(* ===== verification/Prelude.v ===== *)
(** * A verification of the oxo application server

    oxo serves Ruby applications.  A supervisor process ([service.rs]) starts an edge and
    several workers and keeps them running.  The edge accepts clients over HTTP/1.1, HTTP/2
    and TLS, checks and admits each request, and forwards it over a Unix socket to one of the
    workers, either as HTTP/1.1 or as binary frames on pooled connections.  A worker parses
    the request, puts it on a bounded queue, has a Ruby thread answer it and writes the
    response back.  Certificates are obtained and renewed by an ACME client that shares a
    directory with the supervisor, which reloads the edge when they change.

    Beside this path the repository has a smaller one: the binary [oxo] runs a Hyper edge
    ([oxo-edge]) whose handler is either a supervised Ruby process reached over loopback TCP,
    restarted when it dies, or Ruby inside the process itself ([oxo-embedded]).

    This library translates the parts of the Rust sources that decide something into
    functions and step relations, and proves what makes them correct.  Paths below are under
    [crates/]; [edge] abbreviates [oxo-pingora-edge/src].

    ** How the code is rendered

    - A pure function is a Rocq function of the same name; [Result] is [result] with [?] as
      [let? x := c in k]; a 64- or 32-bit integer is a [Z] with the source's saturating,
      wrapping or checked arithmetic written out ([Prelude]); text is a list of bytes with
      UTF-8 validity where the type guarantees it ([Text]).
    - What the application answers is a function of the request it is given ([WorkerRuby]), so a
      session of the frame loop ties every answer to its own request.
    - Blocking reads and writes ([Stream], [FrameClient]) are functions of the list of
      outcomes the operating system delivers, so every splitting of the data and every
      failure point is covered by quantifying over the list.
    - Shared memory is a step relation whose steps are the single atomic accesses of the code
      ([Fairness], [Parking], [HopTiming]) or whole critical sections where a mutex is held
      ([JobQueue], [FramePool], [Scratch], the pin store of [Dispatch]); the two threads of a
      streamed body and the reaper of idle connections are step relations too ([StreamQueue],
      [Reaper]).
    - The file system of the ACME state is a map of files on which each call succeeds, fails
      or is the point of a crash ([AcmeState]).
    - Code outside the repository is a parameter with named laws: the HTTP library's header
      map ([HttpHop.HeaderLaws], [ProxyRequest.RequestLaws], [HyperEdge.HeaderRulesLaws]), JSON, PEM and X.509 ([AcmeState], [EdgeConf], [CertPair]), the Rack application and
      the string conversions of the Ruby bindings ([WorkerRuby], [WorkerHelper]), the static
      server and its mount parser ([EdgeConf], [EdgeBoot]), the arena ([Scratch]).  Environment
      variables, metadata of paths and resource limits are function arguments.

    ** Files, and the source each one models

    Foundations: [Prelude] (results, machine integers, lists, tactics), [Text] (bytes, UTF-8,
    splitting, trimming, numbers), [LineText] (lossy decoding, lines and words), [AdminJson]
    (the JSON objects of the admin endpoint, written and read back), [Stream] (sockets),
    [IpText] ([std::net] addresses).

    The worker hop: [HopFrame] ([oxo-core/src/hop_frame.rs], the binary codec), [HeaderPolicy]
    (the header predicates of [oxo-core/src/lib.rs]), [EdgeHeaders] (sanitizers of
    [edge/lib.rs], frame assembly of [platform/frame_hop.rs]), [WorkerWire] (HTTP/1.1 request
    builder and response parser of [platform/worker_wire.rs]), [HttpHop] and [HopLimits] (the
    two ends composed), [HttpClient] (the socket side of the HTTP hop: reads, the buffered and
    the chunked relay, failover) and [HttpPool] (the same over a pool of workers: at most one
    sees the request, and no worker can keep a call reading for ever).

    The edge: [ClientRequest] (request validators of [platform/worker_wire.rs]), [Identity]
    (client identity of [edge/lib.rs] and [platform/proxy.rs]), [Fairness]
    ([platform/fairness.rs]), [FramePool] ([platform/frame_pool.rs]), [Dispatch], [FrameClient],
    [FrameSend], [Parking], [PoolHandover] ([platform/frame_hop.rs]: worker choice, one exchange,
    failover and retry, waiting for a slot, a pooled connection between its watcher and its next
    request, with a probe that sees what the reactor has noticed), [Reaper] (the one task that can watch all idle connections), [FdBudget] ([fd_budget.rs]), [EdgeCli] (the command line of
    [edge/lib.rs]), [EdgeConf] ([platform/config.rs]), [FsChecks] ([platform/fs_validate.rs]),
    [Telemetry] ([platform/telemetry.rs]: counters, the request log and the admin endpoint),
    [HopTiming] and [HopReport] (the timing probes of [edge/lib.rs] and their report), [Scratch]
    ([platform/scratch.rs]), [EdgeBoot] (the dry run, [run_edge] and [platform/drain.rs]),
    [Proxy], [ProxyLife] and [ProxyRequest] ([platform/proxy.rs]: the static pins, admission and
    [request_filter], the callbacks of a request's life, and what is sent upstream).

    The worker ([oxo-worker/src/native]): [WorkerParser] ([parser.rs]), [JobQueue] and
    [WorkerServe] ([serve.rs], [config.rs]), [WorkerStart] (start and stop of the process, its
    socket), [WorkerRuby] ([ruby.rs]: the calls into Ruby), [WorkerHelper] (the Ruby helper
    [ruby.rs] carries as text: environment, headers, bodies), [StreamQueue] (a streamed body
    between its two threads), [WorkerFrame] ([frame.rs]).

    Certificates and supervision: [AcmeState], [AcmeCrash] ([acme/state.rs], issuance and
    renewal of [acme/issue.rs]), [AcmeChallenge] ([acme/challenge.rs] and the issuing
    configuration), [CertPair] (the checks of an issued pair against those of the edge), [Service] (environment policy), [ServiceConf] (settings and drain windows),
    [ServiceBoot] (the whole configuration, the children's commands and the renewal settings),
    [WorkerBoot] (starting the workers and waiting for them, the edge and the sidecars) and
    [Supervisor] (the order of the boot, monitoring, reload, drain), all of [service.rs].  The
    children are part of the supervisor's state: a child stops running only because it was
    reaped or killed, one whose handle is dropped while it runs is counted as a stray, and an
    edge keeps the certificate pair it loaded when it was spawned.

    The Hyper edge: [CoreConf] (configuration, responses and the handler trait of
    [oxo-core/src/lib.rs]), [HyperEdge] ([oxo-edge/src/lib.rs]), [RubyHandler] (the model of
    [oxo-edge/src/supervised.rs]) with its properties in [RubySupervision] and [RubyProxy], and
    [Embedded] ([oxo-embedded/src/imp.rs] and [oxo/src/main.rs]).

    ** What the theorems show

    - Codec and parsers: frames and command lines round-trip, decoders accept exactly the
      specified layout, each end of the HTTP hop understands the other, the allocation-free
      header path equals the owned one, parsers reject what must not reach the application.
    - Concurrency: admission limits hold under every interleaving, no job and no wake-up of
      the queue is lost, parked requests with one mask are not stranded, the pool is a
      bounded list, and a pooled connection is used by one request at a time, never while its
      watcher can still read it; a streamed body is sent as if it were read in sequence, under
      every schedule of its two threads; the reaper accounts for every connection; the timing
      ledgers add up; scratch buffers carry nothing from one request to the next.
    - End to end: what the worker answers reaches the client, every exchange ends, a request
      that may have been executed is not sent twice, frame sessions are served in order; the
      application's environment is the request the worker parsed and nothing forged, and both
      forms of a repeated response header reach the wire; a worker that is started is taken for
      ready by the supervisor that started it.
    - Identity and exposure: a client cannot choose the address it is accounted to; an
      accepted configuration with a public listener has TLS, a matching certificate and
      limits, and every limit can be enforced; the dry run predicts the boot but for the state
      of the machine, and the public socket is opened last; issuing needs consent.
    - Certificates: at every crash point either pair can still be recovered, rollback undoes
      any rotation (a clock that steps back excepted), the marker is consumed only when the new pair is served; a pair that is
      accepted can be served.
    - Supervision: when the runner ends no child is left (with the one exception found), the
      drain stops the public side first and keeps its windows, the edge is told what was
      resolved, setting by setting; an accepted configuration runs its children on private sockets
      and loopback sidecars, from the siblings of its own executable unless overrides are
      allowed (an asynchronous worker's launcher is named by the environment); the worker pool comes up whole or not at all and its boot is always
      decided; renewals work on the pair the edge serves.
    - The proxy: every request settles exactly once whatever its callbacks meet and in whatever
      order, the totals of the telemetry add up, the worker gets the validated request, and the
      admin endpoint's answers read back as the counters.
    - The Hyper edge: one worker process at a time under any sequence of deaths, restarts and
      failed starts, an exact crash-loop window, the worker's secret and no forged one on every
      request, a decision within three attempts, temporary files accounted for, a connection
      cap under every interleaving, and a Rack environment that is the client's request.
    - Some theorems state where the code departs from its documentation.

    ** Fuel

    Recursion that is not structural takes fuel that its caller computes from the input: the
    length of the input for trimming, splitting and lossy decoding, the number of read
    outcomes plus one for read loops, 20 digits for a 64-bit number, 4 for a 16-bit group.
    Lemmas show that it suffices ([strip_many_done], [parse_show_uint], the termination
    theorem of [FrameClient]).  The wait for a worker's port takes 201 tries of 50 milliseconds
    for its ten seconds ([wait_until_connectable_ends]); the waits of the service runner end
    within the polls of 25 milliseconds that fit their windows ([pool_boot_is_decided]).  Loops that have no end of their own
    (the supervisors, the accept loop) run over a list of the events they meet; a list that
    runs out is a value of its own, never a result.

    ** Not modelled

    The HTTP, TLS and ACME libraries, the Ruby VM and its bindings (the release of its global
    lock, the park of the main thread), signals and systemd messages of the service runner, the
    texts of error messages beyond what other code reads back, log output, the build script, the
    [edge-bench] diagnostics, and the Ruby script of the supervised worker.  Of the bodies
    Rack may give, those that never end are not covered by [StreamQueue], whose body is a finite
    list of parts. *)

From Stdlib Require Export ZArith Lia ZifyBool ZifyNat.
From stdpp Require Export base list gmap strings countable.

**Work instruction**
Taking the records above, retype every line from the one with "ledgers add up;" down to the one with "failed starts, an", exactly and with nothing else.

**Reply**
      ledgers add up; scratch buffers carry nothing from one request to the next.
    - End to end: what the worker answers reaches the client, every exchange ends, a request
      that may have been executed is not sent twice, frame sessions are served in order; the
      application's environment is the request the worker parsed and nothing forged, and both
      forms of a repeated response header reach the wire; a worker that is started is taken for
      ready by the supervisor that started it.
    - Identity and exposure: a client cannot choose the address it is accounted to; an
      accepted configuration with a public listener has TLS, a matching certificate and
      limits, and every limit can be enforced; the dry run predicts the boot but for the state
      of the machine, and the public socket is opened last; issuing needs consent.
    - Certificates: at every crash point either pair can still be recovered, rollback undoes
      any rotation (a clock that steps back excepted), the marker is consumed only when the new pair is served; a pair that is
      accepted can be served.
    - Supervision: when the runner ends no child is left (with the one exception found), the
      drain stops the public side first and keeps its windows, the edge is told what was
      resolved, setting by setting; an accepted configuration runs its children on private sockets
      and loopback sidecars, from the siblings of its own executable unless overrides are
      allowed (an asynchronous worker's launcher is named by the environment); the worker pool comes up whole or not at all and its boot is always
      decided; renewals work on the pair the edge serves.
    - The proxy: every request settles exactly once whatever its callbacks meet and in whatever
      order, the totals of the telemetry add up, the worker gets the validated request, and the
      admin endpoint's answers read back as the counters.
    - The Hyper edge: one worker process at a time under any sequence of deaths, restarts and
      failed starts, an exact crash-loop window, the worker's secret and no forged one on every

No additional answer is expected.